Fixpoint string_loop (fuel : nat) (delimiter : Z) : scanning unit :=
  match fuel with
  | O => no_fuel
  | S n =>
      c ← get_ current;
      if c =? delimiter then mret ()
      else if c =? endOfStream then scanError "unfinished string" tkEOS
      else if isNewLine c then scanError "unfinished string" tkString
      else if c =? 92 then _ ← read_escape; string_loop n delimiter
      else _ ← saveAndAdvance; string_loop n delimiter
  end.
Definition readQuoted : scanning token :=
  delimiter ← get_ current;
  _ ← saveAndAdvance;
  n ← get_ left;
  _ ← string_loop n delimiter;
  _ ← saveAndAdvance;
  str ← get_ sbuf;
  _ ← reset_buffer;
  b ← lift (slice_of str 1 (Z.of_nat (length str) - 1));
  mret (mkToken tkString fzero b).

(** ** Names *)

Definition reserved_words : list string := take (Z.to_nat reservedCount) tokens.
Definition isReserved (s : string) : bool := bool_decide (s ∈ reserved_words).

Fixpoint reserved_index (str : bytes) (i : Z) (l : list string) : option (Z * string) :=
  match l with
  | [] => None
  | r :: l => if bool_decide (str = to_bytes r) then Some (i, r) else reserved_index str (i + 1) l
  end.
Definition reservedOrName : scanning token :=
  str ← get_ sbuf;
  _ ← reset_buffer;
  mret (match reserved_index str 0 reserved_words with
        | Some (i, r) => mkToken (i + firstReserved) fzero (to_bytes r)
        | None => mkToken tkName fzero str
        end).

Definition is_name_char (c : Z) : bool := (c =? 95) || unicode_IsLetter c || unicode_IsDigit c.
Fixpoint name_loop (fuel : nat) : scanning unit :=
  match fuel with
  | O => no_fuel
  | S n => c ← get_ current; if is_name_char c then _ ← saveAndAdvance; name_loop n else mret ()
  end.

(** ** Tokens *)

Fixpoint skip_line (fuel : nat) : scanning unit :=
  match fuel with
  | O => no_fuel
  | S n => c ← get_ current; if negb (isNewLine c) && negb (c =? endOfStream) then _ ← lex_advance; skip_line n else mret ()
  end.

(** A character that may be followed by [next], which makes it the token [two]. *)
Definition one_or_two (c next two : Z) : scanning token :=
  _ ← lex_advance;
  c' ← get_ current;
  if c' =? next then _ ← lex_advance; mret (plain two) else mret (plain c).

(** What follows [--]: a comment. *)
Definition scan_comment : scanning unit :=
  _ ← lex_advance;
  c ← get_ current;
  long ← (if c =? 91 then
            sep ← skipSeparator;
            if 0 <=? sep then _ ← readMultiLine true sep; mret true else _ ← reset_buffer; mret false
          else mret false);
  if (long : bool) then mret () else n ← get_ left; skip_line n.

Fixpoint scan_loop (fuel : nat) : scanning token :=
  match fuel with
  | O => no_fuel
  | S n =>
      c ← get_ current;
      if isNewLine c then _ ← incrementLineNumber; scan_loop n
      else if (c =? 32) || (c =? 12) || (c =? 9) || (c =? 11) then _ ← lex_advance; scan_loop n
      else if c =? 45 then
        _ ← lex_advance;
        c' ← get_ current;
        if c' =? 45 then _ ← scan_comment; scan_loop n else mret (plain 45)
      else if c =? 91 then
        sep ← skipSeparator;
        if 0 <=? sep then str ← readMultiLine false sep; mret (mkToken tkString fzero str)
        else _ ← reset_buffer; if sep =? -1 then mret (plain 91) else scanError "invalid long string delimiter" tkString
      else if c =? 61 then one_or_two 61 61 tkEq
      else if c =? 60 then one_or_two 60 61 tkLE
      else if c =? 62 then one_or_two 62 61 tkGE
      else if c =? 126 then one_or_two 126 61 tkNE
      else if c =? 58 then one_or_two 58 58 tkDoubleColon
      else if (c =? 34) || (c =? 39) then readQuoted
      else if c =? endOfStream then mret (plain tkEOS)
      else if c =? 46 then
        _ ← saveAndAdvance;
        two ← checkNext [46];
        if (two : bool) then
          three ← checkNext [46];
          _ ← reset_buffer;
          mret (plain (if (three : bool) then tkDots else tkConcat))
        else
          d ← get_ current;
          if unicode_IsDigit d then readNumber else _ ← reset_buffer; mret (plain 46)
      else if c =? 0 then _ ← lex_advance; scan_loop n
      else if unicode_IsDigit c then readNumber
      else if (c =? 95) || unicode_IsLetter c then k ← get_ left; _ ← name_loop k; reservedOrName
      else _ ← lex_advance; mret (plain c)
  end.
Definition scan : scanning token := n ← get_ left; scan_loop n.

....

» **Goal of the exercise**: The output must consist solely of the lines from the first line of the records through the line containing "Definition reserved_words : list", reproduced exactly.

» **The answer**:
Fixpoint string_loop (fuel : nat) (delimiter : Z) : scanning unit :=
  match fuel with
  | O => no_fuel
  | S n =>
      c ← get_ current;
      if c =? delimiter then mret ()
      else if c =? endOfStream then scanError "unfinished string" tkEOS
      else if isNewLine c then scanError "unfinished string" tkString
      else if c =? 92 then _ ← read_escape; string_loop n delimiter
      else _ ← saveAndAdvance; string_loop n delimiter
  end.
Definition readQuoted : scanning token :=
  delimiter ← get_ current;
  _ ← saveAndAdvance;
  n ← get_ left;
  _ ← string_loop n delimiter;
  _ ← saveAndAdvance;
  str ← get_ sbuf;
  _ ← reset_buffer;
  b ← lift (slice_of str 1 (Z.of_nat (length str) - 1));
  mret (mkToken tkString fzero b).

(** ** Names *)

Definition reserved_words : list string := take (Z.to_nat reservedCount) tokens.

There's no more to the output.